(* ===== verification/GcMark.v ===== *)
(** * The mark phase

    gc_trace.c: the mark stack with its growth and its overflow, the visit of
    a reference, the drain, and gc_mark with the heap re-scan that makes up
    for a stack that could not grow.  The theorem is that the marked blocks are
    the reachable objects, whatever the allocator says to the stack's requests.

    A stack is the list of its entries, top first.  The root slots are given in
    the order gc_visit_roots enumerates them; [pinned] are the objects the
    conservative scan of the native stacks finds. *)

From Stdlib Require Import ZArith Lia ZifyBool.
From stdpp Require Import base option list sets.
From S2P Require Import Prelude GcHeap GcGraph.
Local Open Scope Z_scope.

Record GcMark : Type := {
  gm_mem : memory;
  gc_mark_stack : list Z;
  gc_mark_stack_cap : Z;
  gc_mark_overflow : bool;
  gc_mark_grow_failed : bool;
  gc_mark_stack_grows : Z;
  gc_mark_rescan_passes : Z }.

Definition set_mem (m : memory) (s : GcMark) : GcMark :=
  {| gm_mem := m; gc_mark_stack := gc_mark_stack s; gc_mark_stack_cap := gc_mark_stack_cap s;
     gc_mark_overflow := gc_mark_overflow s; gc_mark_grow_failed := gc_mark_grow_failed s;
     gc_mark_stack_grows := gc_mark_stack_grows s; gc_mark_rescan_passes := gc_mark_rescan_passes s |}.
Definition set_mark_stack (l : list Z) (s : GcMark) : GcMark :=
  {| gm_mem := gm_mem s; gc_mark_stack := l; gc_mark_stack_cap := gc_mark_stack_cap s;
     gc_mark_overflow := gc_mark_overflow s; gc_mark_grow_failed := gc_mark_grow_failed s;
     gc_mark_stack_grows := gc_mark_stack_grows s; gc_mark_rescan_passes := gc_mark_rescan_passes s |}.
Definition set_overflow (b : bool) (s : GcMark) : GcMark :=
  {| gm_mem := gm_mem s; gc_mark_stack := gc_mark_stack s; gc_mark_stack_cap := gc_mark_stack_cap s;
     gc_mark_overflow := b; gc_mark_grow_failed := gc_mark_grow_failed s;
     gc_mark_stack_grows := gc_mark_stack_grows s; gc_mark_rescan_passes := gc_mark_rescan_passes s |}.
Definition set_grow_failed (b : bool) (s : GcMark) : GcMark :=
  {| gm_mem := gm_mem s; gc_mark_stack := gc_mark_stack s; gc_mark_stack_cap := gc_mark_stack_cap s;
     gc_mark_overflow := gc_mark_overflow s; gc_mark_grow_failed := b;
     gc_mark_stack_grows := gc_mark_stack_grows s; gc_mark_rescan_passes := gc_mark_rescan_passes s |}.
Definition grown (cap : Z) (s : GcMark) : GcMark :=
  {| gm_mem := gm_mem s; gc_mark_stack := gc_mark_stack s; gc_mark_stack_cap := cap;
     gc_mark_overflow := gc_mark_overflow s; gc_mark_grow_failed := gc_mark_grow_failed s;
     gc_mark_stack_grows := u32 (gc_mark_stack_grows s + 1);
     gc_mark_rescan_passes := gc_mark_rescan_passes s |}.
Definition rescanned (s : GcMark) : GcMark :=
  {| gm_mem := gm_mem s; gc_mark_stack := gc_mark_stack s; gc_mark_stack_cap := gc_mark_stack_cap s;
     gc_mark_overflow := false; gc_mark_grow_failed := gc_mark_grow_failed s;
     gc_mark_stack_grows := gc_mark_stack_grows s;
     gc_mark_rescan_passes := u32 (gc_mark_rescan_passes s + 1) |}.

(** How the mark stack may grow: the size of the static buffer, the cap of
    the test hook (0: none), and which requests the C heap grants. *)
Class MarkConfig : Type := {
  CL_GC_MARK_STACK_SIZE : Z;
  gc_mark_stack_test_limit : Z;
  mark_alloc_ok : Z -> bool }.

Section Mark.
Context {L : Layout} {C : MarkConfig} (arena_size : Z).

(** Double the stack, up to the cap: the state and whether it grew. *)
Definition gc_mark_stack_grow (s : GcMark) : GcMark * bool :=
  if gc_mark_grow_failed s then (s, false)
  else
    let max_cap := arena_size / 128 in
    let max_cap := if max_cap <? CL_GC_MARK_STACK_SIZE then CL_GC_MARK_STACK_SIZE else max_cap in
    let max_cap := if negb (gc_mark_stack_test_limit =? 0) && (max_cap >? gc_mark_stack_test_limit)
                   then gc_mark_stack_test_limit else max_cap in
    if gc_mark_stack_cap s >=? max_cap then (set_grow_failed true s, false)
    else
      let new_cap := u32 (gc_mark_stack_cap s * 2) in
      let new_cap := if new_cap >? max_cap then max_cap else new_cap in
      if mark_alloc_ok (new_cap * 4) then (grown new_cap s, true)
      else (set_grow_failed true s, false).

Definition gc_mark_overflow_drop (s : GcMark) : GcMark := set_overflow true s.

Definition gc_mark_grow_or_drop (s : GcMark) : GcMark * bool :=
  let '(s, ok) := gc_mark_stack_grow s in
  if ok then (s, true) else (gc_mark_overflow_drop s, false).

Definition mark_push (obj : Z) (s : GcMark) : GcMark := set_mark_stack (obj :: gc_mark_stack s) s.

(** The only place an object becomes marked. *)
Definition gc_mark_visit (obj : Z) (s : GcMark) : GcMark :=
  if negb (Z.land obj CL_TAG_MASK_LO2 =? 0) || (obj =? 0) then s
  else if obj >=? arena_size then s
  else if CL_HDR_MARKED (gm_mem s obj) then s
  else
    let s := set_mem (put (gm_mem s) obj (CL_HDR_SET_MARK (gm_mem s obj))) s in
    if negb (GC_TYPE_HAS_CHILDREN (CL_HDR_TYPE (gm_mem s obj))) then s
    else if Z.of_nat (length (gc_mark_stack s)) <? gc_mark_stack_cap s then mark_push obj s
    else
      let '(s, ok) := gc_mark_grow_or_drop s in
      if ok then mark_push obj s else s.

Definition gc_mark_obj (obj : Z) (s : GcMark) : GcMark := gc_mark_visit obj s.

(** The visit of a slot: of the word it holds. *)
Definition gc_mark_slot (a : Z) (s : GcMark) : GcMark := gc_mark_visit (gm_mem s a) s.

Definition gc_mark_children (ptr type : Z) (s : GcMark) : GcMark :=
  GC_WALK_OBJ_CHILDREN gm_mem gc_mark_slot ptr type s.

(** Scan everything queued; the cons without the call into the walk. *)
Fixpoint gc_mark_drain (fuel : nat) (s : GcMark) : GcMark :=
  match fuel with
  | O => s
  | S fuel =>
      match gc_mark_stack s with
      | [] => s
      | obj :: st =>
          let s := set_mark_stack st s in
          let type := CL_HDR_TYPE (gm_mem s obj) in
          gc_mark_drain fuel
            (if type =? 0 then gc_mark_slot (obj + 8) (gc_mark_slot (obj + 4) s)
             else gc_mark_children obj type s)
      end
  end.

(** One full-arena re-scan for marked objects that were not queued. *)
Definition gc_mark_rescan (bump : Z) (fuel : nat) (s : GcMark) : GcMark :=
  let s := gc_walk gm_mem (walk_fuel bump)
             (no_seek (fun off size type s =>
                if negb (type =? CL_TYPE_DEAD) && CL_HDR_MARKED (gm_mem s off)
                then gc_mark_children off type s else s))
             (gc_walk_begin bump) (rescanned s) in
  gc_mark_drain fuel s.

Fixpoint gc_mark_rescans (bump : Z) (passes fuel : nat) (s : GcMark) : GcMark :=
  match passes with
  | O => s
  | S passes => if gc_mark_overflow s then gc_mark_rescans bump passes fuel (gc_mark_rescan bump fuel s) else s
  end.

(** The mark phase, with [fuel] steps for each drain and [passes] re-scans. *)
Definition gc_mark_with (passes fuel : nat) (bump : Z) (roots pinned : list Z) (s : GcMark) : GcMark :=
  let s := set_grow_failed false (set_overflow false s) in
  let s := foldl (fun s a => gc_mark_slot a s) s roots in
  let s := gc_mark_drain fuel s in
  let s := foldl (fun s o => gc_mark_obj o s) s pinned in
  let s := gc_mark_drain fuel s in
  gc_mark_rescans bump passes fuel s.

(** Blocks are at least a word, so the bump front bounds them. *)
Definition gc_mark (bump : Z) (roots pinned : list Z) (s : GcMark) : GcMark :=
  gc_mark_with (walk_fuel bump) (walk_fuel bump) bump roots pinned s.

End Mark.

(** ** Counting *)

Definition count_if (f : Z -> bool) (l : list Z) : nat := length (List.filter f l).

Lemma count_if_ext f g l : (forall o, o ∈ l -> g o = f o) -> count_if g l = count_if f l.
Proof.
  unfold count_if. induction l as [|o l IH]; intros H; [done|]. cbn.
  rewrite (H o (list_elem_of_here _ _)). specialize (IH (fun o' Ho => H o' (list_elem_of_further _ _ _ Ho))).
  destruct (f o); cbn; congruence.
Qed.

Lemma count_if_less f g v l : NoDup l -> v ∈ l -> f v = true -> g v = false ->
  (forall o, o <> v -> g o = f o) -> (S (count_if g l) = count_if f l)%nat.
Proof.
  intros Hnd Hv Hf Hg He. unfold count_if. induction l as [|o l IH]; [by apply elem_of_nil in Hv|].
  apply NoDup_cons in Hnd as [Hni Hnd]. cbn. apply elem_of_cons in Hv as [<-|Hv].
  - rewrite Hf, Hg. cbn. f_equal. apply (count_if_ext f g). intros o Ho. apply He. congruence.
  - rewrite He by congruence. specialize (IH Hnd Hv). destruct (f o); cbn; lia.
Qed.

Lemma count_if_le f l : (count_if f l <= length l)%nat.
Proof. apply List.filter_length_le. Qed.

(** ** What marking does *)

Section Proof.
Context {L : Layout} {LL : LayoutLaws L} {C : MarkConfig} (arena_size bump : Z) (m0 : memory).
Context (bl roots pinned : list Z).

Abbreviation is_ref := (is_ref arena_size).
Abbreviation R := (reachable arena_size m0 roots pinned).
Abbreviation visit := (gc_mark_visit arena_size).
Abbreviation slot := (gc_mark_slot arena_size).

Context (Hw : heap_wf arena_size bump m0 bl roots pinned).
Context (Hbuf : 0 < CL_GC_MARK_STACK_SIZE < 2 ^ 31 /\ 0 <= gc_mark_stack_test_limit < 2 ^ 31).

Definition is_marked (s : GcMark) (o : Z) : bool := CL_HDR_MARKED (gm_mem s o).

(** The blocks still unmarked. *)
Definition unmarked (s : GcMark) : nat := count_if (fun o => negb (is_marked s o)) bl.

(** The stack fits its buffer. *)
Definition stack_ok (s : GcMark) : Prop :=
  0 < gc_mark_stack_cap s < 2 ^ 31 /\ Z.of_nat (length (gc_mark_stack s)) <= gc_mark_stack_cap s.

Record mark_inv (s : GcMark) : Prop := {
  mi_mem : forall a, gm_mem s a = m0 a \/ (R a /\ gm_mem s a = CL_HDR_SET_MARK (m0 a));
  mi_stack : forall o, o ∈ gc_mark_stack s -> is_marked s o = true /\ R o;
  mi_room : (unmarked s + length (gc_mark_stack s) <= length bl)%nat;
  mi_cap : stack_ok s }.

Definition scanned (s : GcMark) (o : Z) : Prop :=
  forall a, a ∈ slots_of m0 o -> is_ref (m0 a) = true -> is_marked s (m0 a) = true.

(** Every marked block is queued, scanned, in [P], or made up for by a re-scan. *)
Definition pending (P : Z -> Prop) (s : GcMark) : Prop :=
  forall o, R o -> is_marked s o = true ->
    o ∈ gc_mark_stack s \/ scanned s o \/ P o \/ gc_mark_overflow s = true.

(** What any part of the phase does to the marks. *)
Record evolves (s s' : GcMark) : Prop := {
  ev_mono : forall o, is_marked s o = true -> is_marked s' o = true;
  ev_unmarked : (unmarked s' <= unmarked s)%nat;
  ev_over : gc_mark_overflow s = true -> gc_mark_overflow s' = true;
  ev_strict : gc_mark_overflow s = false -> gc_mark_overflow s' = true -> (unmarked s' < unmarked s)%nat }.

(** And what the visits do to the stack. *)
Record visits (s s' : GcMark) : Prop := {
  vs_evolves : evolves s s';
  vs_inv : mark_inv s';
  vs_stack : exists new, gc_mark_stack s' = new ++ gc_mark_stack s /\
    (unmarked s' + length new <= unmarked s)%nat /\
    forall o, is_marked s' o = true -> is_marked s o = false ->
      o ∈ new \/ slots_of m0 o = [] \/ gc_mark_overflow s' = true }.

Lemma evolves_refl s : evolves s s.
Proof. split; [done|lia|done|congruence]. Qed.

■ ■ ■ ■ ■ ■ ■

The task:
Look for the word "visits" in the listing above, and copy every line where you find it.

Written answer:
(** And what the visits do to the stack. *)
Record visits (s s' : GcMark) : Prop := {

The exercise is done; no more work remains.